[DATA SHOWN Boundary: Start]

(* ===== verification/WkMessagesRefine.v ===== *)
(** * The operations on the messages

    [Rep A d]: the database [d] has the channels [A], and its cache of last numbers is
    right.  [wp op Q d]: the operation returns, with [Q].  Every operation leaves a
    database that has the channels of the abstract one; it reports an error only for
    arguments that are refused, or when a store fails. *)

From Stdlib Require Import Strings.Byte Strings.Ascii Sorting.Sorted.
From S2P Require Import Prelude ZTables RaftTypes WkProto KeyBytes WkTables WkKey WkKeyLaws WkKv.
From S2P Require Import WkPermission WkMembers WkMembersLaws WkMembersCache WkMembersRefine WkModel WkMessages WkMessageDB WkMessagesLaws WkMessagesRep.

#[local] Arguments be_bytes : simpl never.

(** ** The tasks for the search *)

(** The values of the outbox: the number it starts with, and the state of a task. *)
Definition state_ok (v : bytes) : Prop :=
  exists s e, is_u8 s /\ 1 <= s <= 3 /\ 0 < e < two64 /\ v = [x01; byte_of_Z s] ++ be_bytes 8 e.
Definition floor_zone : bytes := prefix4 (t_Id TableSearchOutbox) dataTypeOther.
Definition state_zone : bytes := prefix4 (t_Id TableSearchOutboxState) dataTypeTable.
Record outbox_ok (m : kvmap) : Prop := {
  ob_floor r v : m !! (floor_zone ++ r) = Some v -> length v = 8%nat;
  ob_state r v : m !! (state_zone ++ r) = Some v -> state_ok v
}.
(** The tables that the messages use; [aside]: how many shards there are and what each has in
    the other tables, which no operation on messages changes. *)
Definition msg_tables : list name2 := [t_Id TableMessage; t_Id TableSearchOutbox; t_Id TableSearchOutboxState].
Definition in_tables (w : wop) : Prop := exists id kind, id ∈ msg_tables /\ of_kind id kind w.
Class Aside := mkAside { shards : nat; aside : nat -> kvmap }.
Definition same_aside (m m' : kvmap) : Prop :=
  forall id kind r, id ∉ msg_tables -> m !! (prefix4 id kind ++ r) = m' !! (prefix4 id kind ++ r).

Lemma aside_kept ws m m' : Forall in_tables ws -> same_aside m m' -> same_aside (apply_wops m ws) m'.
Proof.
  intros Hws Hm id kind r Hid. rewrite <-Hm by done. clear Hm. revert m. induction Hws as [|w ws (id' & kind' & Hin & Hw) _ IH]; intros m; [done|].
  rewrite apply_wops_cons, IH. change (apply_wop m w) with (apply_wops m [w]). apply (under_frame (prefix4 id' kind')).
  - by apply Forall_singleton.
  - intros x (-> & _)%prefix4_inj. done.
Qed.
Lemma run_once o d w o' w' d' : run_step o d w o' w' d' -> rtc wstep (mkOsys o w d) (mkOsys o' w' d').
Proof. intros H. apply rtc_once. by left. Qed.
Lemma batch_once o d w o' w' d' : batch_step o d w o' w' d' -> rtc wstep (mkOsys o w d) (mkOsys o' w' d').
Proof. intros H. apply rtc_once. right. by left. Qed.
Lemma flush_once o d w o' w' d' : flush_step o d w o' w' d' -> rtc wstep (mkOsys o w d) (mkOsys o' w' d').
Proof. intros H. apply rtc_once. do 2 right. by left. Qed.
Lemma recover_once o d w o' w' d' : recover_step o d w o' w' d' -> rtc wstep (mkOsys o w d) (mkOsys o' w' d').
Proof. intros H. apply rtc_once. do 3 right. by left. Qed.
Lemma drain_once o d w o' w' d' : drain_step o d w o' w' d' -> rtc wstep (mkOsys o w d) (mkOsys o' w' d').
Proof. intros H. apply rtc_once. do 4 right. done. Qed.

Section Settles.
Context (never_fails : forall d c t i, is_Some (UpdateAppliedIndex d c t i)).

(** A flush ends; the retries that were at most as new as its entries are gone. *)
Lemma flush_runs dl p o d : exists o' d', rtc wstep (mkOsys o (WFlush dl p) d) (mkOsys o' (WFinish dl false) d') /\
  ob_queue o' = ob_queue o /\ ob_retry o' ⊆ ob_retry o /\
  forall k i j, p !! k = Some i -> ob_retry o !! k = Some j -> j <= i -> ob_retry o' !! k = None.
Proof.
  remember (size p) as n eqn:En. revert p o d En. induction n as [|n IH]; intros p o d En.
  { symmetry in En. apply map_size_empty_inv in En. subst p. exists o, d. split_and!; [apply flush_once; constructor|done|done|].
    intros k i j E. by rewrite lookup_empty in E. }
  destruct (map_choose p) as (k & i & Hk); [intros ->; by rewrite map_size_empty in En|].
  assert (Hrec : exists d1, rtc wstep (mkOsys o (WFlush dl p) d) (mkOsys o (WRecord dl p k i) d1)).
  { destruct (supportsSearchAppliedObservation k) eqn:Hs; [|exists d; by apply flush_once, w_skip].
    destruct (never_fails d (ChannelFromlKey k).1 (ChannelFromlKey k).2 i) as [d1 Hd]. exists d1. by apply flush_once, w_update. }
  destruct Hrec as [d1 Hrec]. destruct (IH (delete k p) (recordSuccess o k i) d1) as (o' & d' & Hr & Eq & Hsub & Hgone).
  { rewrite map_size_delete_Some by eauto. lia. }
  assert (Hsub1 : ob_retry (recordSuccess o k i) ⊆ ob_retry o).
  { unfold recordSuccess. destruct (ob_retry o !! k); [|done]. destruct (_ <=? _); [|done]. apply delete_subseteq. }
  exists o', d'. split_and!.
  - etrans; [exact Hrec|]. etrans; [apply flush_once, w_record|exact Hr].
  - destruct (recordSuccess_frame o k i) as (_ & E & _). by rewrite Eq.
  - by etrans.
  - intros k' i' j' Hp Hj Hle. destruct (ob_retry (recordSuccess o k i) !! k') as [j''|] eqn:Ej.
    + pose proof (lookup_weaken _ _ _ _ Ej Hsub1) as E. assert (j'' = j') as -> by congruence.
      destruct (decide (k' = k)) as [->|Hne]; [|eapply Hgone; [by rewrite lookup_delete_ne by congruence|exact Ej|done]].
      exfalso. assert (i' = i) as -> by congruence. unfold recordSuccess in Ej. rewrite Hj in Ej.
      destruct (Z.leb_spec j' i); [|lia]. cbn in Ej. by rewrite lookup_delete_eq in Ej.
    + by eapply lookup_weaken_None.
Qed.
(** ... and the worker is back. *)
Lemma flush_back dl p o d : exists o' d', rtc wstep (mkOsys o (WFlush dl p) d) (mkOsys o' (back dl) d') /\
  ob_queue o' = ob_queue o /\ ob_retry o' ⊆ ob_retry o /\
  forall k i j, p !! k = Some i -> ob_retry o !! k = Some j -> j <= i -> ob_retry o' !! k = None.
Proof.
  destruct (flush_runs dl p o d) as (o1 & d1 & H1 & Eq & Hsub & Hgone). exists (finishAttempt o1 false 0), d1.
  destruct (finish_frame o1 false 0) as (_ & -> & -> & _). split_and!; [|done|done|done].
  etrans; [exact H1|]. apply recover_once, (w_finish o1 d1 dl false 0).
Qed.

(** What is held is written or deferred. *)
Lemma defer_back dl p o d : exists o', rtc wstep (mkOsys o (WDefer dl p) d) (mkOsys o' (back dl) d) /\ ob_queue o' = ob_queue o.
Proof.
  exists (deferBatch o (map_to_list p)). split; [by apply run_once, w_defer|]. by destruct (deferBatch_frame o (map_to_list p)) as (-> & _).
Qed.
Lemma check_back p o d : exists o' d', rtc wstep (mkOsys o (WCheck p) d) (mkOsys o' WLoop d') /\ ob_queue o' = ob_queue o.
Proof.
  pose proof (run_once _ _ _ _ _ _ (w_check o d p)) as Hc. destruct (hasRecoveryWork o).
  - destruct (defer_back None p o d) as (o' & Hd & Eq). exists o', d. split; [by etrans|done].
  - destruct (flush_back None p o d) as (o' & d' & Hf & Eq & _). exists o', d'. split; [by etrans|done].
Qed.
Lemma batch_back dl p n o d : exists o' d', rtc wstep (mkOsys o (WBatch dl p n) d) (mkOsys o' (back dl) d') /\
  len (ob_queue o') <= len (ob_queue o).
Proof.
  remember (ob_queue o) as q eqn:Eq. revert p n o Eq. induction q as [|x q IH]; intros p n o Eq.
  - pose proof (batch_once _ _ _ _ _ _ (w_batch o d dl p n (or_intror (eq_sym Eq)))) as Hb. destruct dl as [dl|].
    + destruct (defer_back (Some dl) p o d) as (o' & Hd & E). exists o', d. split; [by etrans|]. by rewrite E, <-Eq.
    + destruct (check_back p o d) as (o' & d' & Hd & E). exists o', d'. split; [by etrans|]. by rewrite E, <-Eq.
  - destruct (Z.lt_ge_cases n searchAppliedBatchSize) as [Hn|Hn].
    + destruct (IH (joinBatch p x) (n + 1) {| o with ob_queue := q |} eq_refl) as (o' & d' & Hb & Hl). exists o', d'.
      split; [|cbn [length]; lia]. etrans; [apply batch_once; by eapply w_more|exact Hb].
    + pose proof (batch_once _ _ _ _ _ _ (w_batch o d dl p n (or_introl Hn))) as Hb. destruct dl as [dl|].
      * destruct (defer_back (Some dl) p o d) as (o' & Hd & E). exists o', d. split; [by etrans|]. by rewrite E, <-Eq.
      * destruct (check_back p o d) as (o' & d' & Hd & E). exists o', d'. split; [by etrans|]. by rewrite E, <-Eq.
Qed.

(** Some of the retries. *)
Lemma snapshot_exists o : exists p, retrySnapshot o p.
Proof.
  set (l := take (Z.to_nat searchAppliedBatchSize) (map_to_list (ob_retry o))). exists (list_to_map l).
  assert (Hnd : NoDup l.*1).
  { unfold l. rewrite fmap_take. eapply sublist_NoDup; [apply (NoDup_fst_map_to_list (ob_retry o))|apply sublist_take]. }
  split.
  - apply map_subseteq_spec. intros k i Hk%elem_of_list_to_map; [|done]. apply elem_of_map_to_list.
    eapply elem_of_sublist; [exact Hk|apply sublist_take].
  - rewrite map_size_list_to_map by done. unfold l. rewrite length_take, length_map_to_list. unfold searchAppliedBatchSize. lia.
Qed.

(** A recovery writes at least one retry. *)
Lemma recover_back dl o d : exists o' d', rtc wstep (mkOsys o (WRecover dl) d) (mkOsys o' (back dl) d') /\
  ob_queue o' = ob_queue o /\ ob_retry o' ⊆ ob_retry o /\ (ob_retry o <> ∅ -> ob_retry o' ⊂ ob_retry o).
Proof.
  set (now := default 0 (ob_nextRetryAt o)). pose proof (recover_once _ _ _ _ _ _ (w_recover o d dl now)) as Hr.
  assert (backingOff o now = false) as Hb by (unfold backingOff, now; destruct (ob_nextRetryAt o); cbn; [lia|done]).
  rewrite Hb, andb_false_r in Hr. destruct (snapshot_exists o) as [p Hp].
  pose proof (recover_once _ _ _ _ _ _ (w_snapshot o d dl p Hp)) as Hs. destruct Hp as [Hsub Hsize]. case_bool_decide as He.
  - exists o, d. split_and!; [by etrans|done|done|]. intros Hne. exfalso. subst p. rewrite map_size_empty in Hsize.
    apply Hne, map_size_empty_inv. unfold searchAppliedBatchSize in Hsize. lia.
  - destruct (flush_back dl p o d) as (o' & d' & Hf & Eq & Hsub' & Hgone). exists o', d'.
    split_and!; [etrans; [exact Hr|]; by etrans|done|done|]. intros _. destruct (map_choose p He) as (k & i & Hk).
    split; [done|]. intros Hle. pose proof (lookup_weaken _ _ _ _ Hk Hsub) as Hk'.
    assert (En : ob_retry o' !! k = None) by (eapply Hgone; [exact Hk|exact Hk'|lia]).
    pose proof (lookup_weaken _ _ _ _ Hk' Hle). congruence.
Qed.

Definition at_home (w : worker) : Prop := w = WLoop \/ exists dl, w = WDrain dl.
Lemma back_home dl : at_home (back dl).
Proof. destruct dl; [right; eauto|by left]. Qed.

(** The worker gets back to a loop, or has ended. *)
Lemma to_home o w d : (forall b, w <> WDone b) -> exists o' w' d', rtc wstep (mkOsys o w d) (mkOsys o' w' d') /\
  len (ob_queue o') <= len (ob_queue o) /\ (at_home w' \/ w' = WDone true /\ ob_retry o' = ∅ /\ exists dl, w = WDrainCheck dl).
Proof.
  intros Hw. assert (Hrec : forall dl, exists o' w' d', rtc wstep (mkOsys o (WRecover dl) d) (mkOsys o' w' d') /\
    len (ob_queue o') <= len (ob_queue o) /\ at_home w').
  { intros dl. destruct (recover_back dl o d) as (o' & d' & H & Eq & _). exists o', (back dl), d'. rewrite Eq.
    split_and!; [done|done|apply back_home]. }
  destruct w as [| |dl p n|p|dl p|dl p|dl p k i|dl p|dl failed|dl|dl|dl|dl|dl|b].
  - exists o, WLoop, d. split_and!; [done|done|left; by left].
  - destruct (Hrec None) as (o' & w' & d' & H & Hl & Hh). exists o', w', d'. split_and!; [|done|by left].
    etrans; [apply run_once, w_ticked|exact H].
  - destruct (batch_back dl p n o d) as (o' & d' & H & Hl). exists o', (back dl), d'. split_and!; [done|done|left; apply back_home].
  - destruct (check_back p o d) as (o' & d' & H & Eq). exists o', WLoop, d'. rewrite Eq. split_and!; [done|done|left; by left].
  - destruct (defer_back dl p o d) as (o' & H & Eq). exists o', (back dl), d. rewrite Eq. split_and!; [done|done|left; apply back_home].
  - destruct (flush_back dl p o d) as (o' & d' & H & Eq & _). exists o', (back dl), d'. rewrite Eq. split_and!; [done|done|left; apply back_home].
  - destruct (flush_back dl (delete k p) (recordSuccess o k i) d) as (o' & d' & H & Eq & _). exists o', (back dl), d'.
    destruct (recordSuccess_frame o k i) as (_ & E & _). rewrite Eq, E. split_and!; [|done|left; apply back_home].
    etrans; [apply flush_once, w_record|exact H].
  - exists (warnRetry (finishAttempt (deferBatch o (map_to_list p)) true 0) 0), (back dl), d.
    destruct (warn_frame (finishAttempt (deferBatch o (map_to_list p)) true 0) 0) as (_ & -> & _).
    destruct (finish_frame (deferBatch o (map_to_list p)) true 0) as (_ & -> & _).
    destruct (deferBatch_frame o (map_to_list p)) as (-> & _). split_and!; [|done|left; apply back_home].
    etrans; [by apply flush_once, w_fail|]. etrans; [apply recover_once, (w_finish _ _ dl true 0)|]. apply recover_once, w_warn.
  - destruct failed.
    + exists (warnRetry (finishAttempt o true 0) 0), (back dl), d.
      destruct (warn_frame (finishAttempt o true 0) 0) as (_ & -> & _). destruct (finish_frame o true 0) as (_ & -> & _).
      split_and!; [|done|left; apply back_home]. etrans; [apply recover_once, (w_finish _ _ dl true 0)|]. apply recover_once, w_warn.
    + exists (finishAttempt o false 0), (back dl), d. destruct (finish_frame o false 0) as (_ & -> & _).
      split_and!; [|done|left; apply back_home]. apply recover_once, (w_finish _ _ dl false 0).
  - exists (warnRetry o 0), (back dl), d. destruct (warn_frame o 0) as (_ & -> & _).
    split_and!; [apply recover_once, w_warn|done|left; apply back_home].
  - destruct (Hrec dl) as (o' & w' & d' & H & Hl & Hh). exists o', w', d'. split_and!; [done|done|by left].
  - destruct (snapshot_exists o) as [p Hp]. pose proof (recover_once _ _ _ _ _ _ (w_snapshot o d dl p Hp)) as Hs. case_bool_decide.
    + exists o, (back dl), d. split_and!; [done|done|left; apply back_home].
    + destruct (flush_back dl p o d) as (o' & d' & H' & Eq & _). exists o', (back dl), d'. rewrite Eq.
      split_and!; [by etrans|done|left; apply back_home].
  - exists o, (WDrain dl), d. split_and!; [done|done|left; right; eauto].
  - destruct (hasRecoveryWork o) eqn:Er.
    + destruct (Hrec (Some dl)) as (o' & w' & d' & H & Hl & Hh). exists o', w', d'. split_and!; [|done|by left].
      etrans; [apply drain_once, (w_drain_recover _ _ dl dl Er); lia|exact H].
    + exists o, (WDone true), d. split_and!; [by apply drain_once, w_drained|done|right]. split_and!; [done| |eauto].
      unfold hasRecoveryWork in Er. apply negb_false_iff, bool_decide_eq_true in Er. done.
  - by destruct (Hw b).
Qed.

[DATA SHOWN Boundary: End]

BRIEF:
How many of the lines above contain the word "that"? Only the number should be given.

TASK ANSWER:
4